Statique dans la neige fraîchement tombée, il sentait que ses orteils gelaient dans ses bottes. Les lobes de ses oreilles aussi commençaient à devenir douloureux, et les fluides qui s'accumulaient dans son nez rendaient sa respiration plus difficile. Mais il ne devait pas se laisser déconcentrer par ces détails mineurs. D'autant qu'il lui semblait bien apercevoir comme des scintillements au loin.

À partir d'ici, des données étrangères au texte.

(** * The quimb example notebooks: lattice bonds, Hamiltonian assembly,
      site-resolved observables and the optimiser loop

    The two notebooks [docs/examples/ex_2d.ipynb] and
    [docs/examples/ex_torch_optimize_pbc_mps.ipynb] are embedded here.
    What the notebooks compute themselves (site and bond enumeration, the
    list of Hamiltonian terms, the nested comprehensions, the optimiser
    loop) is written as Rocq functions; what they ask of the library
    (spin operators, [ikron], the eigensolver, tensor contraction, the Adam
    optimiser) is an interface, a type class whose operations the local
    code is parametric in. *)

From Stdlib Require Import Floats String Ascii.
From Stdlib Require Import List Arith Bool Lia Permutation.
Import ListNotations.

Local Open Scope nat_scope.

(** ** Lattice coordinates and sites *)

(** A site of the n-by-m lattice, the tuple [(i, j)] of the notebook. *)
Definition coord : Type := nat * nat.

(** A neighbouring pair as [gen_pairs] yields it: [((i, j), (i', j'))]. *)
Definition bond : Type := coord * coord.

(** Python's [range(n)]. The sizes [n] and [m] of the lattice are natural
    numbers here; for an [int] below zero [range] is empty, as for zero. *)
Definition range (n : nat) : list nat := seq 0 n.

(** [dims = [[2] * m] * n], of shape (n, m). *)
Definition dims_2D (n m : nat) : list (list nat) := repeat (repeat 2 m) n.

(** [sites = tuple(itertools.product(range(n), range(m)))]. *)
Definition sites (n m : nat) : list coord := list_prod (range n) (range m).

(** What one iteration of the loop of [gen_pairs] yields at site [(i, j)]:
<<
    above, right = (i + 1) % n, (j + 1) % m
    # ignore wraparound coordinates if not cyclic
    if cyclic or above != 0:
        yield ((i, j), (above, j))
    if cyclic or right != 0:
        yield ((i, j), (i, right))
>>
    In Python [%] raises on a zero modulus; the body runs at the sites of
    the lattice only, where [n] and [m] are not zero ([sites_nonzero]
    below), so that [mod] is [%] wherever it is evaluated. *)
Definition pairs_at (n m : nat) (cyclic : bool) (s : coord) : list bond :=
  let '(i, j) := s in
  let above := (i + 1) mod n in
  let right := (j + 1) mod m in
  (if cyclic || negb (above =? 0) then [((i, j), (above, j))] else [])
  ++ (if cyclic || negb (right =? 0) then [((i, j), (i, right))] else []).

(** [gen_pairs()], the generator run to its end: [for i, j in sites]. *)
Definition gen_pairs (n m : nat) (cyclic : bool) : list bond :=
  flat_map (pairs_at n m cyclic) (sites n m).

(** ** Neighbours, wraparound and the bonds of the open lattice *)

(** Two sites are nearest neighbours when they differ by one step along
    exactly one axis. *)
Definition adjacent (a b : coord) : Prop :=
  (fst a = fst b /\ (snd a + 1 = snd b \/ snd b + 1 = snd a))
  \/ (snd a = snd b /\ (fst a + 1 = fst b \/ fst b + 1 = fst a)).

(** A bond that wraps around the lattice: from the last row back to the
    first in one column, or from the last column back to the first in one
    row. *)
Definition is_wrap (n m : nat) (p : bond) : bool :=
  let '((i, j), (i', j')) := p in
  ((i =? n - 1) && (i' =? 0) && (j =? j'))
  || ((j =? m - 1) && (j' =? 0) && (i =? i')).

(** The wraparound bonds, one per column and one per row. *)
Definition wrap_pairs (n m : nat) : list bond :=
  map (fun j => ((n - 1, j), (0, j))) (range m)
  ++ map (fun i => ((i, m - 1), (i, 0))) (range n).
(** The body of [for tag, p in (("North", north), ("South", south))]. *)
Definition neighbor_body (a : TPFLine.t) (aid : string) (aphase asize : Z)
    (st : certificate_state) (tp : string * option TPFLine.t)
  : result certificate_state :=
  let '(tag, p) := tp in
  match p with
  | None =>
      let ov := "telomere" +:+ tab +:+ str asize in
      write_line st tag a aphase aid ov
  | Some p =>
      if TPFLine.isCloneGap p then
        let st := {| fw := fw st; overlap_calls := overlap_calls st;
                     bphase := Some (PhaseStr "0") |} in
        let ov := TPFLine.gap_type p +:+ tab +:+ str asize in
        write_line st tag a aphase aid ov
      else
        let bid := TPFLine.component_id p in
        let* (bph, bsize) := phase bid in
        let st := {| fw := fw st; overlap_calls := overlap_calls st;
                     bphase := Some (PhaseInt bph) |} in
        let key := (tag, aid, bid) in
        match data !! key with
        | Some line =>
            ok {| fw := fw st ++ [line];
                  overlap_calls := overlap_calls st;
                  bphase := bphase st |}
        | None =>
            let ar := [aid; bid; "--dir=" +:+ fastadir] in
            let o := overlap ar in
            let st := {| fw := fw st;
                         overlap_calls := overlap_calls st ++ [ar];
                         bphase := bphase st |} in
            let ov :=
              match o with
              | Some certificateline => certificateline
              | None => bid +:+ tab +:+ str asize +:+ tab +:+ "None"
              end in
            write_line st tag a aphase aid ov
        end
  end.

(** The body of [for i, a in enumerate(tpf)]. *)
Definition component_body (st : certificate_state) (ia : nat * TPFLine.t)
  : result certificate_state :=
  let '(i, a) := ia in
  if TPFLine.is_gap a then ok st
  else
    let aid := TPFLine.component_id a in
    let af := op_join fastadir (aid +:+ ".fasta") in
    if negb (op_exists af) then raise AssertionError
    else
      let '(north, south) := getNorthSouthClone i in
      let* (aphase, asize) := phase aid in
      for_each (neighbor_body a aid aphase asize)
               [("North", north); ("South", south)] st.

Definition certificate (tpf : list TPFLine.t) : result certificate_state :=
  for_each component_body (zip (seq 0 (length tpf)) tpf) certificate_start.

End Certificate.

(** ** Reading the input files *)

(** The characters that [str.split()] treats as separators: space, tab,
    line feed, vertical tab, form feed and carriage return. *)
Definition is_space (c : ascii) : bool :=
  let n := nat_of_ascii c in
  (n =? 32)%nat || ((9 <=? n)%nat && (n <=? 13)%nat).

(** The field that starts at the head of [s] (empty if [s] starts with a
    separator) and the fields after it. *)
Fixpoint split_go (s : string) : string * list string :=
  match s with
  | EmptyString => (EmptyString, [])
  | String c rest =>
      let '(field, fields) := split_go rest in
      if is_space c then
        (EmptyString,
         match field with
         | EmptyString => fields
         | _ => field :: fields
         end)
      else (String c field, fields)
  end.

(** [s.split()]: the maximal runs of non-separator characters. *)
Definition split_ws (s : string) : list string :=
  let '(field, fields) := split_go s in
  match field with
  | EmptyString => fields
  | _ => field :: fields
  end.

(** [for row in fp: if row.startswith("locus_name"): break]: what is left
    of the file for the second loop of [mapbreaks]. *)
Fixpoint after_header (lines : list string) : list string :=
  match lines with
  | [] => []
  | row :: rest =>
      if String.prefix "locus_name" row then rest else after_header rest
  end.

(** [for row in fp: data.append(row.split())] *)
Definition parse_mstmap (lines : list string) : list row :=
  map split_ws (after_header lines).

(** [mapbreaks] on the lines of its input file. *)
Definition mapbreaks_file (lines : list string) (diff : float)
  : result (list string) :=
  mapbreaks (parse_mstmap lines) diff.

(** ** Notions used to state the properties *)

(** [c] occurs in [s]. *)
Fixpoint occurs (c : ascii) (s : string) : bool :=
  match s with
  | EmptyString => false
  | String c' rest => Ascii.eqb c' c || occurs c rest
  end.

(** A marker id of the form [scaffold.position]. *)
Definition marker_id (id scf pos : string) : Prop :=
  id = scf +:+ String dot pos ∧ occurs dot scf = false ∧ occurs dot pos = false.

(** A marker row: an id of the form [scaffold.position] followed by the
    genotype calls. *)
Definition marker_row (r : row) : Prop :=
  ∃ id geno scf pos, r = id :: geno ∧ marker_id id scf pos.

(** The number that a finite [float] stands for. *)
Definition float_Q (x : float) : Q :=
  match x with
  | S754_finite s m e =>
      let v := if s then Zneg m else Zpos m in
      match e with
      | Zneg p => Qmake v (Pos.pow 2 p)
      | _ => inject_Z (v * 2 ^ e)
      end
  | _ => 0%Q
  end.

(** The integer [n] is greater than [x], or [x] is not a number: the cases
    in which [n <= x] is false. *)
Definition int_exceeds_float (n : Z) (x : float) : Prop :=
  match x with
  | S754_nan => True
  | S754_infinity s => s = true
  | _ => (float_Q x < inject_Z n)%Q
  end.

(** The [float] that the decimal [p / q] is read as: the binary64 number
    nearest to it. *)
Definition float_ratio (p q : Z) : float :=
  float_div (float_of_int p) (float_of_int q).

(** The default of the option [--diff], [.1]. *)
Definition default_diff : float := float_ratio 1 10.

(** The fraction of the genotype positions of [ageno] at which the two rows
    disagree, missing calls not counting as a disagreement. *)
Definition mismatch_fraction (ageno bgeno : list string) : Q :=
  (inject_Z (Z.of_nat (hamming_distance ageno bgeno "-"))
   / inject_Z (Z.of_nat (length ageno)))%Q.

(** The comparison of the rows at positions [i] and [j] is classified
    BREAK. *)
Definition classified_break (data : list row) (diff : float) (i j : nat) : bool :=
  match data !! i, data !! j with
  | Some a, Some b =>
      match check_markers a b diff with
      | inr (BREAK, _) => true
      | _ => false
      end
  | _, _ => false
  end.

(** The marker at position [i] has a BREAK on both sides. *)
Definition singleton (data : list row) (diff : float) (i : nat) : bool :=
  classified_break data diff (i - 1) i && classified_break data diff i (i + 1).

(** The positions, in input order, of the interior markers that are not
    singletons. *)
Definition retained_positions (data : list row) (diff : float) : list nat :=
  filter (fun i => singleton data diff i = false) (interior_range data).

Definition rows_at (data : list row) (positions : list nat) : list row :=
  omap (fun i => data !! i) positions.

(** The line reported for a pair of rows, if the pair is a BREAK. *)
Definition break_line (diff : float) (ab : row * row) : option string :=
  match check_markers (fst ab) (snd ab) diff with
  | inr (BREAK, Some (scf, apos, bpos)) => Some (join tab [scf; apos; bpos])
  | _ => None
  end.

Il attendit, plus concentré que jamais, d'en savoir plus. Les scintillements avaient l'air de se rapprocher. Puis, petit à petit, ils prirent l'apparence d'une grosse masse humaine. Les scintillements étaient en fait dûs aux reflets du soleil matinal sur les lourdes armures argentées que portaient les soldats. Il n'avait jamais vu une armée aussi vaste, aussi impressionnante. Il réalisa alors que la guerre n'était pas un jeu, et il ressenti une peur d'une intensité qu'il n'avait jamais connue jusqu'à présent. Il se précipita vers l'intérieur du village pour avertir les officiers en place de ce qu'il venait de voir.

Son histoire fut tout de suite prise au sérieux. Il ne pouvait pas s'agir d'une mauvaise blague, il avait réellement l'air terrorisé. Et puis, ce n'était pas vraiment une surprise non plus, on se doutait bien que les Hyliens finiraient par réagir. Quoi de plus naturel chez un peuple aussi arrogant ?

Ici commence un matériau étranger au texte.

(** [CoreManager.setCloudController(controller)]: replaces the registered
    controller. *)
Definition setCloudController (c : CloudController) (cm : CoreManager) : CoreManager :=
  {| getRESTController := getRESTController cm; getCloudController := c |}.

(* ===================================================================== *)
(** * [Cloud.js]                                                          *)
(* ===================================================================== *)

Section Cloud.
Context `{Collaborators}.

(** Lines 43-52 of [run]: the record built from the caller's options. *)
Definition requestOptions (options : value) : gmap string value :=
  let requestOptions : gmap string value := ∅ in
  let requestOptions :=
    if ToBoolean (prop options "useMasterKey")
    then <["useMasterKey" := prop options "useMasterKey"]> requestOptions
    else requestOptions in
  let requestOptions :=
    if ToBoolean (prop options "sessionToken")
    then <["sessionToken" := prop options "sessionToken"]> requestOptions
    else requestOptions in
  let requestOptions :=
    if ToBoolean (prop options "context")
       && bool_decide (typeof (prop options "context") = "object")
    then <["context" := prop options "context"]> requestOptions
    else requestOptions in
  requestOptions.

(** [Parse.Cloud.run(name, data, options)].  The test
    [typeof name !== 'string'] is the match on [VStr] (lemma [typeof_string]),
    [name.length === 0] the test on the length of the string. *)
Definition run (cm : CoreManager) (name data options : value) : M Promise :=
  let options := or_else options (VObj ∅) in
  match name with
  | VStr s =>
      if bool_decide (String.length s = 0)
      then throw (TypeError "Cloud function name must be a string.")
      else ctl_run (getCloudController cm) (getRESTController cm)
             s data (VObj (requestOptions options))
  | _ => throw (TypeError "Cloud function name must be a string.")
  end.

(** [Parse.Cloud.getJobsData()] *)
Definition getJobsData (cm : CoreManager) : M Promise :=
  let requestOptions := VObj {[ "useMasterKey" := VBool true ]} in
  ctl_getJobsData (getCloudController cm) (getRESTController cm) requestOptions.

(** [Parse.Cloud.startJob(name, data)] *)
Definition startJob (cm : CoreManager) (name data : value) : M Promise :=
  match name with
  | VStr s =>
      if bool_decide (String.length s = 0)
      then throw (TypeError "Cloud job name must be a string.")
      else
        let requestOptions := VObj {[ "useMasterKey" := VBool true ]} in
        ctl_startJob (getCloudController cm) (getRESTController cm)
          s data requestOptions
  | _ => throw (TypeError "Cloud job name must be a string.")
  end.

(** [Parse.Cloud.getJobStatus(jobStatusId)]: the body does not mention
    [CoreManager]. *)
Definition getJobStatus (cm : CoreManager) (jobStatusId : value) : M Promise :=
  ParseQuery_get "_JobStatus" jobStatusId (VObj {[ "useMasterKey" := VBool true ]}).

(** The callback of [request.then] in [DefaultController.run]
    (lines 113-122). *)
Definition run_then (res : value) : Completion Promise :=
  invalid ←
    (if bool_decide (typeof res = "object") then
       n ← Object_keys_length res;
       if bool_decide (0 < n)
       then negb <$> hasOwnProperty_result "res" res
       else Normal false
     else Normal false);
  if (invalid : bool) then
    Throw (ParseError INVALID_JSON "The server returned an invalid response.")
  else
    let decoded := decode res in
    has ←
      (if ToBoolean decoded
       then hasOwnProperty_result "decoded" decoded
       else Normal false);
    if (has : bool)
    then Normal (Promise_resolve (prop decoded "result"))
    else Normal (Promise_resolve VUndefined).

(** [DefaultController.run(name, data, options)] *)
Definition DefaultController_run (rest : RESTController) (name : string)
    (data options : value) : M Promise :=
  payload ← lift (encode data true);
  request ← request rest POST ("functions/" ++ name) payload options;
  mret (then_ request run_then).

(** [DefaultController.getJobsData(options)] *)
Definition DefaultController_getJobsData (rest : RESTController)
    (options : value) : M Promise :=
  request rest GET "cloud_code/jobs/data" VNull options.

(** [DefaultController.startJob(name, data, options)] *)
Definition DefaultController_startJob (rest : RESTController) (name : string)
    (data options : value) : M Promise :=
  payload ← lift (encode data true);
  request rest POST ("jobs/" ++ name) payload options.

Definition DefaultController : CloudController :=
  {| ctl_run := DefaultController_run;
     ctl_getJobsData := DefaultController_getJobsData;
     ctl_startJob := DefaultController_startJob |}.

(** The last line of the module, [CoreManager.setCloudController(
    DefaultController)], run when the module is loaded. *)
Definition module_load (cm : CoreManager) : CoreManager :=
  setCloudController DefaultController cm.

End Cloud.

(* ===================================================================== *)
(** * Concrete collaborators, for running the embedding on examples       *)
(* ===================================================================== *)

(** A codec that leaves transport-safe values as they are, the code
    [ParseError.INVALID_JSON] of the SDK, and a query collaborator that
    finds no record. *)
Definition sample_collaborators : Collaborators :=
  {| encode := fun v _ => Normal v;
     decode := fun v => v;
     INVALID_JSON := 107;
     ParseQuery_get := fun _ _ _ =>
       mret (Rejected (ParseError 101 "Object not found.")) |}.

(** A transport that echoes the request body as [{result: body}]. *)
Definition echo_transport : RESTController :=
  fun r => Fulfilled (VObj {[ "result" := body r ]}).

(** A transport that always answers with the given reply. *)
Definition const_transport (reply : value) : RESTController :=
  fun _ => Fulfilled reply.

(** A transport that fails every request with the given reason. *)
Definition rejecting_transport (e : exn) : RESTController :=
  fun _ => Rejected e.

(** Collaborators whose encoder refuses the payload [undefined] and leaves
    every other value as it is. *)
Definition strict_collaborators : Collaborators :=
  {| encode := fun v _ =>
       match v with
       | VUndefined => Throw (Reason (VStr "Cannot create a pointer to an unsaved Object."))
       | _ => Normal v
       end;
     decode := fun v => v;
     INVALID_JSON := 107;
     ParseQuery_get := fun _ _ _ =>
       mret (Rejected (ParseError 101 "Object not found.")) |}.

(** A controller whose three methods settle with [p] and touch no transport. *)
Definition stub_controller (p : Promise) : CloudController :=
  {| ctl_run := fun _ _ _ _ => mret p;
     ctl_getJobsData := fun _ _ => mret p;
     ctl_startJob := fun _ _ _ _ => mret p |}.

Definition sample_registry (rest : RESTController) : CoreManager :=
  {| getRESTController := rest; getCloudController := stub_controller Pending |}.

(** An operation depends on the registered cloud controller when replacing
    the controller can change what the operation does. *)
Definition depends_on_cloud_controller (op : CoreManager -> M Promise) : Prop :=
  exists cm c issued, op (setCloudController c cm) issued <> op cm issued.

(** A reply object that hides [Object.prototype.hasOwnProperty] behind an own
    property of that name. *)
Definition shadows_hasOwnProperty (v : value) : Prop :=
  match v with
  | VObj fields => is_Some (fields !! "hasOwnProperty")
  | _ => False
  end.

(** A reply that is an object (a mapping or an array) with at least one own
    key and no own property [result]: the malformed envelope. *)
Definition lacks_result (res : value) : Prop :=
  match res with
  | VObj fields => 0 < size fields /\ fields !! "result" = None
  | VArr items => 0 < length items
  | _ => False
  end.

(** The own property [result] of a value, when it has one. *)
Definition own_result (v : value) : option value :=
  match v with
  | VObj fields => fields !! "result"
  | _ => None
  end.

(** The request [DefaultController.run] sends for the name [s], the encoded
    payload [E] and the options the caller gave to [run]. *)
Definition run_request (s : string) (E opts : value) : Request :=
  mkRequest POST ("functions/" ++ s) E
    (VObj (requestOptions (or_else opts (VObj ∅)))).

(** A keyed mapping, as opposed to an ordered sequence: an object that is
    not an array. *)
Definition keyed_mapping (v : value) : Prop :=
  match v with
  | VObj _ => True
  | _ => False
  end.

(** Collaborators whose query collaborator answers with the lookup it was
    asked to make: the collection, the identifier and the options. *)
Definition echo_query_collaborators : Collaborators :=
  {| encode := fun v _ => Normal v;
     decode := fun v => v;
     INVALID_JSON := 107;
     ParseQuery_get := fun className id o =>
       mret (Fulfilled (VObj {[ "className" := VStr className;
                                "objectId" := id;
                                "options" := o ]})) |}.

(** The three option names [run] forwards. *)
Definition forwarded_keys : list string := ["useMasterKey"; "sessionToken"; "context"].

(* ===================================================================== *)
(** * Basic facts about the value operations                              *)
(* ===================================================================== *)

Lemma typeof_string (v : value) : typeof v = "string" <-> exists s, v = VStr s.
Proof.
  split.
  - destruct v; simpl; try discriminate. eauto.
  - intros [s ->]. reflexivity.
Qed.

Lemma length_zero_empty (s : string) : String.length s = 0 <-> s = "".
Proof. destruct s; simpl; split; congruence. Qed.

(** [v && typeof v === 'object'] holds exactly of arrays and objects. *)
Lemma truthy_object (v : value) :
  ToBoolean v && bool_decide (typeof v = "object") = true
  <-> typeof v = "object" /\ v <> VNull.
Proof.
  rewrite andb_true_iff, bool_decide_eq_true.
  destruct v as [| |b|x|s|items|fields]; simpl; split; intros [H1 H2];
    try discriminate; try congruence; split; congruence.
Qed.

(* ===================================================================== *)
(** * The options record built by [run]                                   *)
(* ===================================================================== *)

Section RequestOptions.

(** Each forwarded key is decided on its own: [useMasterKey] and
    [sessionToken] by truthiness, [context] by truthiness and [typeof]. *)
Lemma requestOptions_lookup (o : value) (k : string) :
  requestOptions o !! k =
    if decide (k = "useMasterKey") then
      if ToBoolean (prop o k) then Some (prop o k) else None
    else if decide (k = "sessionToken") then
      if ToBoolean (prop o k) then Some (prop o k) else None
    else if decide (k = "context") then
      if ToBoolean (prop o k) && bool_decide (typeof (prop o k) = "object")
      then Some (prop o k) else None
    else None.
Proof.
  unfold requestOptions.
  repeat case_decide; subst; try discriminate;
    destruct (ToBoolean (prop o "useMasterKey"));
    destruct (ToBoolean (prop o "sessionToken"));
    destruct (ToBoolean (prop o "context")
              && bool_decide (typeof (prop o "context") = "object"));
    simplify_map_eq; reflexivity.
Qed.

On envoya alors un diplomate pour discuter avec les potentiels agresseurs. Il franchit la grille d'entrée, et se dirigea, seul, vers la puissante armée. Derrière la grille, des lanceurs de dagues prenaient position, prêts à tout pour protéger leur village.

"Qu'est-ce que c'est que ce type ? s'étonna un des officiers hyliens en voyant l'ombre noire découpée sur la neige, qui s'avançait vers eux d'un pas assuré.

- C'est un représentant du pouvoir Sheikah, répondit Zelda, autant pour elle-même que pour ses hommes. S'il est envoyé alors que nous ne sommes pas encore au pied des grilles, ça signifie vraisemblablement que nous ne sommes pas les bienvenus. Ce qui n'est pas une surprise en soi.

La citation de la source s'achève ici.